Jeffrey Huang, PhD ’11, focused on Alzheimer’s disease while a student at the School of Graduate and Postdoctoral Studies, where mentorship by associate professor Robert Marr, PhD, helped him follow his passion. Acting on a crucial piece of advice from Dr. Marr to use his postdoctoral fellowship (Oregon Health & Science University) to chart his own course, he immersed himself in a new field — genome editing using CRISPR-Cas9. Today, Dr. Huang is the founder and lead scientist of the Center for Advancing Rare Disease Editing (CARE) at Children’s Hospital of Orange County, CA.
Here the two scientists reflect on their experience as mentors and mentees.
Dr.

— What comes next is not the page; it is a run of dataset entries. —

Lemma add_then_remove_tool_witness :
  AgentManager.tools
    (AgentManager.remove_tool
       (AgentManager.add_tool Examples.manager0 Examples.mock_tool) "mock_tool")
  = AgentManager.tools Examples.manager0.
Proof.
  destruct (add_then_remove_tool Examples.manager0 Examples.mock_tool "absent")
    as (_ & Hnew & _).
  apply Hnew. repeat constructor; discriminate.
Defined.

(** X2. The status of a manager counts its tools as they are listed,
    duplicates included, so [add_tool] raises the count by one and
    [remove_tool] never raises it; it lists the authorized imports in
    ascending order, each one once, and these are exactly the members of
    the set. *)
Theorem status_reports_configuration (self : AgentManager.t)
    (provider : Llm.Provider) (tool : Tool) (tool_name x : string) :
  let status := AgentManager.get_agent_status self provider in
  AgentManager.num_tools status = length (AgentManager.tools self) /\
  AgentManager.num_tools
    (AgentManager.get_agent_status (AgentManager.add_tool self tool) provider)
    = S (AgentManager.num_tools status) /\
  AgentManager.num_tools
    (AgentManager.get_agent_status (AgentManager.remove_tool self tool_name) provider)
    <= AgentManager.num_tools status /\
  StronglySorted String.le (AgentManager.status_authorized_imports status) /\
  NoDup (AgentManager.status_authorized_imports status) /\
  (x ∈ AgentManager.status_authorized_imports status
   <-> x ∈ AgentManager.authorized_imports self).
Proof.
  intros status. unfold status, AgentManager.get_agent_status.
  cbn [AgentManager.num_tools AgentManager.status_authorized_imports].
  split; [reflexivity|]. split; [|split; [|split; [|split]]].
  - unfold AgentManager.add_tool.
    cbn [AgentManager.tools AgentManager.set_agent AgentManager.set_tools].
    rewrite length_app. simpl. lia.
  - unfold AgentManager.remove_tool.
    cbn [AgentManager.tools AgentManager.set_agent AgentManager.set_tools].
    apply length_filter.
  - apply StronglySorted_merge_sort; apply _.
  - rewrite merge_sort_Permutation. apply NoDup_elements.
  - rewrite merge_sort_Permutation. apply elem_of_elements.
Qed.

(** X3. The authorized imports only grow. A new manager has the ten
    default imports and the additional ones it was given; a configuration
    update keeps every import the manager had and adds the ones it is
    given, and it leaves the tool list alone; adding or removing a tool
    leaves the imports, the provider, the step budget and the verbosity
    alone. The agent installed by an update is given exactly the members
    of the updated set. *)
Theorem authorized_imports_only_grow (self : AgentManager.t)
    (llm_provider : nat) (provider : option nat) (budget : Z)
    (steps : option Z) (chatty : bool) (verbosity : option bool)
    (additional_tools : list Tool) (imports : list string)
    (tool : Tool) (tool_name x : string) :
  let made :=
    AgentManager.__init__ llm_provider budget chatty additional_tools imports in
  let updated :=
    AgentManager.update_configuration self provider steps verbosity imports in
  (AgentManager.default_imports ⊆ AgentManager.authorized_imports made /\
   (x ∈ imports -> x ∈ AgentManager.authorized_imports made)) /\
  (AgentManager.authorized_imports self ⊆ AgentManager.authorized_imports updated /\
   (x ∈ imports -> x ∈ AgentManager.authorized_imports updated) /\
   (x ∈ AgentManager.authorized_imports updated ->
    x ∈ AgentManager.authorized_imports self \/ x ∈ imports) /\
   AgentManager.tools updated = AgentManager.tools self) /\
  (x ∈ Smolagents.additional_authorized_imports (AgentManager.agent updated)
   <-> x ∈ AgentManager.authorized_imports updated) /\
  (AgentManager.authorized_imports (AgentManager.add_tool self tool)
     = AgentManager.authorized_imports self /\
   AgentManager.authorized_imports (AgentManager.remove_tool self tool_name)
     = AgentManager.authorized_imports self /\
   AgentManager.llm_provider (AgentManager.add_tool self tool)
     = AgentManager.llm_provider self /\
   AgentManager.llm_provider (AgentManager.remove_tool self tool_name)
     = AgentManager.llm_provider self /\
   AgentManager.max_steps (AgentManager.add_tool self tool)
     = AgentManager.max_steps self /\
   AgentManager.max_steps (AgentManager.remove_tool self tool_name)
     = AgentManager.max_steps self /\
   AgentManager.verbose (AgentManager.add_tool self tool)
     = AgentManager.verbose self /\
   AgentManager.verbose (AgentManager.remove_tool self tool_name)
     = AgentManager.verbose self).
Proof.
  intros made updated.
  assert (Himports : AgentManager.authorized_imports updated
            = match imports with
              | [] => AgentManager.authorized_imports self
              | _ => AgentManager.authorized_imports self ∪ list_to_set imports
              end).
  { unfold updated, AgentManager.update_configuration.
    destruct provider, steps, verbosity, imports; reflexivity. }
  split; [|split; [|split; [|repeat split]]].
  - unfold made, AgentManager.__init__.
    cbn [AgentManager.authorized_imports AgentManager.set_agent].
    split; [apply union_subseteq_l|]. intros Hx. apply elem_of_union_r.
    now apply elem_of_list_to_set.
  - rewrite Himports. split; [|split; [|split]].
    + destruct imports; [reflexivity | apply union_subseteq_l].
    + intros Hx. destruct imports as [|i rest];
        [now apply elem_of_nil in Hx|].
      apply elem_of_union_r. now apply elem_of_list_to_set.
    + intros Hx. destruct imports as [|i rest]; [now left|].
      apply elem_of_union in Hx as [Hx|Hx]; [now left|right].
      now apply elem_of_list_to_set in Hx.
    + unfold updated, AgentManager.update_configuration.
      destruct provider, steps, verbosity, imports; reflexivity.
  - assert (Hagent : Smolagents.additional_authorized_imports
                       (AgentManager.agent updated)
                     = elements (AgentManager.authorized_imports updated)).
    { unfold updated, AgentManager.update_configuration.
      destruct provider, steps, verbosity, imports; reflexivity. }
    rewrite Hagent. apply elem_of_elements.
Qed.

Lemma authorized_imports_only_grow_witness :
  "scipy" ∈ AgentManager.authorized_imports
    (AgentManager.__init__ 0 10 false [] ["scipy"]) /\
  "yaml" ∈ AgentManager.authorized_imports
    (AgentManager.update_configuration Examples.manager0 None None None ["yaml"]).
Proof.
  split.
  - destruct (authorized_imports_only_grow Examples.manager0 0 None 10 None
                false None [] ["scipy"] Examples.mock_tool "absent" "scipy")
      as ((_ & Hgiven) & _).
    apply Hgiven. repeat constructor.
  - destruct (authorized_imports_only_grow Examples.manager0 0 None 10 None
                false None [] ["yaml"] Examples.mock_tool "absent" "yaml")
      as (_ & (_ & Hgiven & _) & _).
    apply Hgiven. repeat constructor.
Defined.

(** ** The endpoints of [app.py], continued *)

Section MoreEndpoints.
Context `{Runtime}.
Import App.

Ltac unfold_monad :=
  unfold mbind, M_bind, mret, M_ret, gets, modify, lift, raise,
    try_except, try_finally, set_active_request.

(** *** Parts of the state a computation leaves alone *)

Lemma preserves_bind {A B C} (f : World -> C) (m : M A) (k : A -> M B) :
  preserves f m -> (forall a, preserves f (k a)) -> preserves f (m ≫= k).
Proof.
  intros Hm Hk w. specialize (Hm w). unfold mbind, M_bind.
  destruct (m w) as [[a|e] w1]; simpl in *; [|exact Hm].
  now rewrite (Hk a w1).
Qed.

Lemma preserves_try_except {A C} (f : World -> C) (body : M A)
    (handler : exn -> M A) :
  preserves f body -> (forall e, preserves f (handler e)) ->
  preserves f (try_except body handler).
Proof.
  intros Hm Hk w. specialize (Hm w). unfold try_except.
  destruct (body w) as [[a|e] w1]; simpl in *; [exact Hm|].
  now rewrite (Hk e w1).
Qed.

Lemma preserves_try_finally {A C} (f : World -> C) (body : M A) (final : M unit) :
  preserves f body -> preserves f final -> preserves f (try_finally body final).
Proof.
  intros Hm Hf w. specialize (Hm w). unfold try_finally.
  destruct (body w) as [r w1]; simpl in *. specialize (Hf w1).
  destruct (final w1) as [[[]|e] w2]; simpl in *; now rewrite Hf.
Qed.

Lemma preserves_pure {A C} (f : World -> C) (m : M A) :
  (forall w, snd (m w) = w) -> preserves f m.
Proof. intros Hm w. now rewrite Hm. Qed.

Lemma preserves_modify {C} (f : World -> C) (h : World -> World) :
  (forall w, f (h w) = f w) -> preserves f (modify h).
Proof. intros Hh w. apply Hh. Qed.

Lemma preserves_broadcast_message {C} (f : World -> C) message session_id :
  off_the_wire f -> preserves f (broadcast_message message session_id).
Proof.
  intros [Hs Hc] w. rewrite broadcast_message_cases.
  destruct (active_connections w !! session_id) as [c|]; [|reflexivity].
  destruct (sockets w !! websocket c) as [s|]; simpl; [|apply Hc].
  destruct (usable s); simpl; [apply Hs | apply Hc].
Qed.

Lemma preserves_stream_chunks {C} (f : World -> C) session_id message_id
    chunks failure :
  off_the_wire f ->
  forall full_response,
  preserves f (stream_chunks session_id message_id full_response chunks failure).
Proof.
  intros Hf.
  induction chunks as [|[chunk|repr] rest IH]; intros full; simpl.
  - destruct failure; now apply preserves_pure.
  - apply preserves_bind; [now apply preserves_broadcast_message|].
    intros _. apply IH.
  - apply IH.
Qed.

Lemma preserves_relay_response {C} (f : World -> C) agent_manager message
    session_id message_id :
  off_the_wire f ->
  preserves f (relay_response agent_manager message session_id message_id).
Proof.
  intros Hf. unfold relay_response.
  apply preserves_bind; [now apply preserves_pure|]. intros request.
  apply preserves_bind; [now apply preserves_pure|]. intros response.
  assert (Hstream : forall chunks failure, preserves f
    (full_response ←
       stream_chunks session_id message_id EmptyString chunks failure;
     if truthy full_response then
       broadcast_message
         (ChatMessage ("assistant-" +:+ message_id) "assistant" full_response
            (Some false)) session_id
     else mret tt)).
  { intros chunks failure.
    apply preserves_bind; [now apply preserves_stream_chunks|]. intros full.
    destruct (truthy full);
      [now apply preserves_broadcast_message | now apply preserves_pure]. }
  destruct response; first
    [ now apply preserves_broadcast_message | apply Hstream ].
Qed.

Lemma preserves_release {C} (f : World -> C) session_id :
  off_the_wire f -> (forall g w, f (with_active_requests g w) = f w) ->
  preserves f (release session_id).
Proof.
  intros Hf Hr. unfold release.
  apply preserves_bind; [now apply preserves_modify|].
  intros _. now apply preserves_broadcast_message.
Qed.

Lemma preserves_chat_handler {C} (f : World -> C) message e :
  off_the_wire f -> (forall g w, f (with_active_requests g w) = f w) ->
  (forall g w, f (with_uuid_count g w) = f w) ->
  preserves f (chat_handler message e).
Proof.
  intros Hf Hr Hu. unfold chat_handler.
  apply preserves_bind; [|intros _; now apply preserves_pure].
  destruct (message !! "session_id") as [sid|]; [|now apply preserves_pure].
  apply preserves_bind.
  - destruct (truthy sid); [now apply preserves_modify | now apply preserves_pure].
  - intros _. apply preserves_bind; [now apply preserves_pure|].
    intros connections. destruct (connections !! sid); [|now apply preserves_pure].
    apply preserves_bind; [now apply preserves_broadcast_message|]. intros _.
    apply preserves_bind.
    + intros w. apply Hu.
    + intros u. now apply preserves_broadcast_message.
Qed.

Lemma off_the_wire_chat_sessions : off_the_wire chat_sessions.
Proof. now split. Qed.

Lemma off_the_wire_providers : off_the_wire providers.
Proof. now split. Qed.

Lemma off_the_wire_closed_handles : off_the_wire closed_handles.
Proof. now split. Qed.

Lemma off_the_wire_environ : off_the_wire environ.
Proof. now split. Qed.

Lemma off_the_wire_uuid_count : off_the_wire uuid_count.
Proof. now split. Qed.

Huang: I was Dr. Marr’s very first graduate student, and seeing how he built up his lab from scratch, formulated his work and chose his lab members was formative.
Dr. Marr: You have to make sure you hire good people — people who are personable, hardworking and responsible. It isn’t just looking at CVs. The lab manager, technician and postdocs provide key interactions and role modeling on a daily basis. I could be a great mentor, but if it’s a toxic environment the work suffers. If someone’s not responsible, things are left undone and the pressure builds on the students.

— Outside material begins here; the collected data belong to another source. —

(** A call of [chi2_independence_test] whose library call returns, in
    full: the list written and the four lines printed. *)
Lemma chi2_call m data main_cat sec_cat sig_col no_sig_col alpha w stats xs :
  let s := default (sig_col_default (chi2_defaults m)) sig_col in
  let n := default (no_sig_col_default (chi2_defaults m)) no_sig_col in
  let sig := chi2_significant stats (default alpha_default alpha) in
  chi2_independence data main_cat sec_cat = inr stats ->
  objects w !! (if sig then s else n) = Some (OList xs) ->
  chi2_independence_test m data main_cat sec_cat sig_col no_sig_col alpha w
  = (mkWorld (<[(if sig then s else n) := OList (xs ++ [sec_cat])]> (objects w))
       (stdout w ++ [repeat_str "-" 80; show_chi2 stats;
                     chi2_message main_cat sec_cat sig; repeat_str "-" 80]),
     inr (s, n)).
Proof.
  intros s n sig Hlib Hxs. destruct w as [objs out]. cbn [objects stdout] in *.
  unfold chi2_independence_test. fold s n.
  rewrite Hlib, bind_lift, !bind_print.
  fold (chi2_significant stats (default alpha_default alpha)).
  subst sig. unfold chi2_message.
  destruct (chi2_significant stats (default alpha_default alpha));
    rewrite bind_bind, bind_print; erewrite bind_list_append by exact Hxs;
    rewrite bind_print; cbn [objects stdout]; rewrite <- !app_assoc; reflexivity.
Qed.

(** The same for [kruskal_wallis_test]. *)
Lemma kruskal_call m data cat_feat num_feat sig_col no_sig_col alpha w results xs :
  let s := default (sig_col_default (kruskal_defaults m)) sig_col in
  let n := default (no_sig_col_default (kruskal_defaults m)) no_sig_col in
  let sig := float_lt (kruskal_p_unc results) (default alpha_default alpha) in
  kruskal data num_feat cat_feat = inr results ->
  objects w !! (if sig then s else n) = Some (OList xs) ->
  kruskal_wallis_test m data cat_feat num_feat sig_col no_sig_col alpha w
  = (mkWorld (<[(if sig then s else n) := OList (xs ++ [num_feat])]> (objects w))
       (stdout w ++ [repeat_str "-" 80; show_kruskal results;
                     kruskal_message cat_feat num_feat sig; repeat_str "-" 80]),
     inr (s, n)).
Proof.
  intros s n sig Hlib Hxs. destruct w as [objs out]. cbn [objects stdout] in *.
  unfold kruskal_wallis_test. fold s n.
  rewrite Hlib, bind_lift, !bind_print.
  subst sig. unfold kruskal_message.
  destruct (float_lt (kruskal_p_unc results) (default alpha_default alpha));
    rewrite bind_bind, bind_print; erewrite bind_list_append by exact Hxs;
    rewrite bind_print; cbn [objects stdout]; rewrite <- !app_assoc; reflexivity.
Qed.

Dr. Huang: Dr. Marr modeled excellent characteristics as a mentor. He trusted me with a great deal and was always willing to empower me. Some other advisors might have been more worried about a newbie in the lab contaminating cells or, God forbid, setting the lab on fire, but I never got that feeling from him. He entrusted me with processing invaluable human Alzheimer’s brain specimens, performing stereotactic neurosurgical procedures on an Alzheimer’s murine model and purifying live viral vectors for Alzheimer’s gene therapy studies.
Dr. Marr: I make sure to give graduate students enough room to make mistakes and to find their way — that’s how you learn. Some mentors have different metrics and styles that are much more controlling, observing everything that is done. I could check the lab book every day, review everything in intense detail and make changes, but there’s more than one way to do things. Within guidelines, within reason, I let grad students work things out. Because we’re a relatively small lab, we can have unscheduled, impromptu regular meetings, so students don’t feel pressured to have data ready. We just talk about how things are progressing. We also have regularly scheduled lab meetings every three to six months.
Dr. Huang: He always cared about every part of my well-being. He checked on my comfort level in the lab and whether my hours were okay. He kept his office door open during work hours and responded quickly. I’ve tried to emulate that personal connection, making sure everyone in my lab feels valued.
Dr. Marr: I talked to Jeff every day. A positive, supportive environment helps our members manage stress. Science can be incredibly stressful because it’s variable risk and reward. You can be working on very exciting things, but if it doesn’t work out for you it affects your career, grades, your whole life. Trying to reduce the stress level of graduate students is extremely important to their well-being and to science.
Dr. Huang: I find myself circling back to Dr. Marr’s example, trusting and empowering my students and interns. Early on, it was harder for me to let go — I was hovering a little too closely, not providing the freedom Dr. Marr gave me. Students learn best when you take the training wheels off.
Dr. Marr: My mentors gave me a lot of freedom to work things out for myself. That’s also how I was mentored at the Salk Institute for Biological Studies in the lab of Dr. Inder Verma, where some postdocs complained that in such a resource-rich environment, there was a dearth of technical assistance. But Dr. Verma believed in the power of troubleshooting — that we needed to develop our own technical skills. We could reach out for help and there was always plenty of help. I think that was wise. When I came to Â鶹ӰÒô, I wasn’t dependent on anyone for protocols. Anything my lab could do, I could do. That’s very empowering.
Dr. Huang: Mentorship has helped me see the big picture of my research and to really value the contributions of my team. We find inspiration in designing models of patients’ genomic mutations, sculpting them from the inside out. I see the preclinical murine models as the closest thing on this earth to the patient in the exam room. I find joy knowing I’ve created something unique, exploring therapeutics safely and ethically as we search for a way to help our young patients.